__About this exercise__
Could you retype, exactly as written, every line from the top of the records through the line that contains "mkDeployment (kept_meta (dep_meta d))"?
====== Data ======
Definition kept (k : kind) : KObj k -> KObj k :=
  match k with
  | KSecret => fun s =>
      mkSecret (kept_meta (sec_meta s)) (sec_Type s) (kept_map (sec_Data s)) ∅
  | KConfigMap => fun c => mkConfigMap (kept_meta (cm_meta c)) (kept_map (cm_Data c)) ∅
  | KService => fun s =>
      mkService (kept_meta (svc_meta s))
        (mkServiceSpec (svc_Type (svc_Spec s)) (kept_map (svc_Selector (svc_Spec s)))
           (svc_Ports (svc_Spec s)) ∅) ∅
  | KPersistentVolumeClaim => fun p => mkPersistentVolumeClaim (kept_meta (pvc_meta p)) ∅ ∅
  | KDeployment => fun d =>
      mkDeployment (kept_meta (dep_meta d))
        (mkDeploymentSpec (ds_Replicas (dep_Spec d)) (RevisionHistoryLimit (dep_Spec d))
           (Selector (dep_Spec d)) (kept_template (Template (dep_Spec d))) ∅) 0 ∅
  | KAuthelia => fun a => mkAuthelia (kept_meta (au_meta a)) (au_Spec a) (au_Status a)
  | KOAuthClient => fun c => mkAutheliaOAuthClient (kept_meta (oc_meta c)) (oc_Spec c) (oc_Status c)
  | KIngress => fun i => mkIngress (kept_meta (ing_meta i)) (ing_rule_hosts i) (ing_tls_hosts i) ∅
  end.

(** [o0] with the status of [o]: what an update of the status changes. *)
Definition with_status (k : kind) : KObj k -> KObj k -> KObj k :=
  match k with
  | KAuthelia => fun a0 a => mkAuthelia (au_meta a0) (au_Spec a0) (au_Status a)
  | KOAuthClient => fun c0 c => mkAutheliaOAuthClient (oc_meta c0) (oc_Spec c0) (oc_Status c)
  | _ => fun o0 _ => o0
  end.

(** The kinds the operator creates. *)
Definition managed (k : kind) : bool :=
  match k with
  | KAuthelia | KOAuthClient | KIngress => false
  | _ => true
  end.

(** * The client *)

Class Api := {
  cluster : Type;
  objects : forall k, cluster -> gmap NamespacedName (KObj k);
  Get : forall k, NamespacedName -> M cluster (KObj k);
  ListAll : forall k, M cluster (list (KObj k));
  Create : forall k, KObj k -> M cluster (KObj k);
  Update : forall k, KObj k -> M cluster (KObj k);
  StatusUpdate : forall k, KObj k -> M cluster (KObj k);
  DeepEqual : forall k, KObj k -> KObj k -> bool;
  CreateOrUpdate : forall k, KObj k -> (KObj k -> M entropy (KObj k)) -> M (cluster * entropy) (KObj k)
}.

Definition find `{Api} (k : kind) (c : cluster) (key : NamespacedName) : option (KObj k) :=
  objects k c !! key.

(** The store after [o] was stored, and nothing else. *)
Definition stored `{Api} (k : kind) (o : KObj k) (c c' : cluster) : Prop :=
  objects k c' = <[key_of k o := o]> (objects k c) /\
  forall k', k' <> k -> objects k' c' = objects k' c.

(** Two clusters with the same objects. *)
Definition same_objects `{Api} (c c' : cluster) : Prop := forall k, objects k c' = objects k c.

(** [sent] was written: the server keeps what it was sent under the same name. *)
Definition wrote `{Api} (k : kind) (sent o : KObj k) (c c' : cluster) : Prop :=
  kept k o = kept k sent /\ key_of k o = key_of k sent /\ stored k o c c'.

(** The status of [o] was written to the stored object: [o'] is stored now. *)
Definition status_written `{Api} (k : kind) (o o' : KObj k) (c c' : cluster) : Prop :=
  exists o0, find k c (key_of k o) = Some o0 /\ wrote k (with_status k o0 o) o' c c' /\
    om_UID (KMeta k o') = om_UID (KMeta k o0).

(** Running a computation on one half of the operator's world. *)
Definition on_cluster `{Api} {A} (m : M cluster A) : M (cluster * entropy) A := fun w =>
  let '(r, c) := m w.1 in (r, (c, w.2)).
Definition on_entropy `{Api} {A} (m : M entropy A) : M (cluster * entropy) A := fun w =>
  let '(r, t) := m w.2 in (r, (w.1, t)).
======
__Your response__
Definition kept (k : kind) : KObj k -> KObj k :=
  match k with
  | KSecret => fun s =>
      mkSecret (kept_meta (sec_meta s)) (sec_Type s) (kept_map (sec_Data s)) ∅
  | KConfigMap => fun c => mkConfigMap (kept_meta (cm_meta c)) (kept_map (cm_Data c)) ∅
  | KService => fun s =>
      mkService (kept_meta (svc_meta s))
        (mkServiceSpec (svc_Type (svc_Spec s)) (kept_map (svc_Selector (svc_Spec s)))
           (svc_Ports (svc_Spec s)) ∅) ∅
  | KPersistentVolumeClaim => fun p => mkPersistentVolumeClaim (kept_meta (pvc_meta p)) ∅ ∅
  | KDeployment => fun d =>
      mkDeployment (kept_meta (dep_meta d))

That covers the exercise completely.